Header Image
    Cover of Men, Women, and Ghosts
    Poetry

    Men, Women, and Ghosts

    by

    In this chapter titled A Roxbury Garden, the story opens with laughter echoing down sunlit paths as sisters Minna and Stella dash side by side, hoops rolling ahead like extensions of their glee. The gravel crackles beneath their shoes, and their sashes ripple behind them like banners in a breeze. Each twist and tumble of the hoops sparks new delight, as if the garden itself plays along, blooming brighter under their joy. With every chant—“Go, go, golden ring!”—the game lifts into something more than play. The hoops no longer seem like toys, but tiny golden circles of magic responding to the rhythm of their voices. Even the bees hovering over foxgloves pause briefly, drawn by the harmony of youth and movement threading between flowerbeds and tree shadows. This space, enclosed and blooming, feels entirely theirs—a world made real through movement, color, and unspoken connection between nature and imagination.

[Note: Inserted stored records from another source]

(* ===== verification/Ipc.v ===== *)
(** * Message ports and the service registry

    [src/kernel/ipc/ipc.c].  The objects of the module are named by their
    addresses, and the link inside an object has the object's address; the head
    of the registry is [g_service_registry]. *)

From S2P Require Import Prelude Links.
Import Links.

Module Ipc.

Definition IPC_NAME_MAX : Z := 32.
Definition IPC_MAX_DATA : Z := 256.
Definition IPC_OK : Z := 0.
Definition IPC_EINVAL : Z := -1.
Definition IPC_ENOMEM : Z := -2.
Definition IPC_EAGAIN : Z := -3.
Definition IPC_E2BIG : Z := -4.
Definition IPC_ENOENT : Z := -5.
Definition IPC_EEXIST : Z := -6.

(** [ipc_msg_t], [ipc_port_t] and [ipc_service_node_t] without their links *)
Record ipc_msg := mk_msg {
  msg_id : Z; msg_src : Z; msg_type : Z; msg_flags : Z; msg_len : Z; msg_data : list Z
}.
Record ipc_port := mk_port { port_id : Z; port_name : cstring; port_owner : Z; port_pending : Z }.
Record ipc_service := mk_service { svc_name : cstring; svc_port : Z }.
Inductive object := Message (m : ipc_msg) | Port (p : ipc_port) | Service (v : ipc_service).

(** The state of the module; [oracle] lists whether the next allocations
    succeed, and [next] is an address that was never handed out. *)
Record ipc := mk_ipc {
  lk : links;
  objs : gmap Z object;
  g_next_port_id : Z;
  g_next_msg_id : Z;
  g_ipc_ready : bool;
  next : Z;
  oracle : list bool
}.
Implicit Types (s : ipc).

Definition g_service_registry : Z := 1.
(** Before [ipc_init] the statics have their initial values. *)
Definition boot (n : Z) (o : list bool) : ipc :=
  mk_ipc {[g_service_registry := mk_link 0 0]} ∅ 1 1 false n o.

Definition set_lk (l : links) s : ipc :=
  mk_ipc l (objs s) (g_next_port_id s) (g_next_msg_id s) (g_ipc_ready s) (next s) (oracle s).
Definition set_objs (m : gmap Z object) s : ipc :=
  mk_ipc (lk s) m (g_next_port_id s) (g_next_msg_id s) (g_ipc_ready s) (next s) (oracle s).
Definition set_ids (p m : Z) (ready : bool) s : ipc :=
  mk_ipc (lk s) (objs s) p m ready (next s) (oracle s).
Definition set_heap (n : Z) (o : list bool) s : ipc :=
  mk_ipc (lk s) (objs s) (g_next_port_id s) (g_next_msg_id s) (g_ipc_ready s) n o.

Definition on_links {A} (m : cmd links A) : cmd ipc A := czoom lk set_lk m.

(** [calloc] of an object, its link included, and [free]. *)
Definition new_object (o : object) : cmd ipc Z := λ s,
  match oracle s with
  | false :: t => Some (0, set_heap (next s) t s)
  | true :: t => Some (next s, set_heap (next s + 1) t (set_lk (<[next s := mk_link 0 0]> (lk s)) (set_objs (<[next s := o]> (objs s)) s)))
  | [] => Some (next s, set_heap (next s + 1) [] (set_lk (<[next s := mk_link 0 0]> (lk s)) (set_objs (<[next s := o]> (objs s)) s)))
  end.
Definition free_object (a : Z) : cmd ipc unit :=
  cmodify (λ s, set_lk (delete a (lk s)) (set_objs (delete a (objs s)) s)).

    Their game of hoops flows naturally into another—Battledore and Shuttlecock—where the rhythm softens but becomes no less enchanting. The shuttlecock, tossed skyward and caught with practiced grace, takes on the quality of a living thing, drifting as if it breathes with the pulse of summer air. Each gentle strike is deliberate, a hymn to precision and playfulness, the silence between taps filled with focus and laughter. Their counting blends with the rustle of leaves and distant hum of insects, creating a cadence that binds the game to its setting. Here, too, their gestures are not only childlike—they are ceremonial, offering a glimpse into how play can be both disciplined and free. Stella, her eyes fixed on the white flicker in the sun, moves with instinct, while Minna matches her beat, not to win but to prolong the shared magic. The garden, once again, folds around them like a stage, its hedges and borders keeping time with every leap of the shuttlecock above their heads.

    As the hour shifts, the games ease, and the girls slow their pace to the lull of midday. Their mother is occupied, and the space is theirs once more, though now their steps wander with less urgency. Curiosity pulls them toward a patch of Canterbury bells, where a bee dances among the petals. Their voices hush, their movements soften, and in a moment of careful delight, they trap it gently under a glass jar. The bee, a blur of gold and fury, buzzes like a trapped idea—wild and vibrant, mirroring the energy they’ve just spent. They study it with awe, not cruelty, watching as it tests the barrier. Then, as quickly as it was captured, it is released, allowed to return to the air where it belongs. The grasshopper they try to chase vanishes before they get close—an escape that feels like a quiet joke shared between garden and girls.

    These gentle moments build a portrait of childhood not only rooted in games but in quiet understanding between people and place. Their garden is not just a backdrop; it is an active partner in their experiences, inviting interaction, observation, and wonder. Through bees and blooms, sashes and spinning wheels, the world speaks in ways they still know how to hear. Their games are shaped not by rules alone but by nature’s texture and timing—the weight of heat in the air, the softness of petals under fingers, the glint of light on a hoop’s rim. This chapter doesn’t merely describe a day; it frames a way of being—attuned, innocent, alive to every rustle of wing or crack of gravel. In A Roxbury Garden, time is not wasted; it is savored. Not a minute passes without its echo returning in the sound of play, the flight of a bee, or the arc of a shuttlecock across summer’s sky.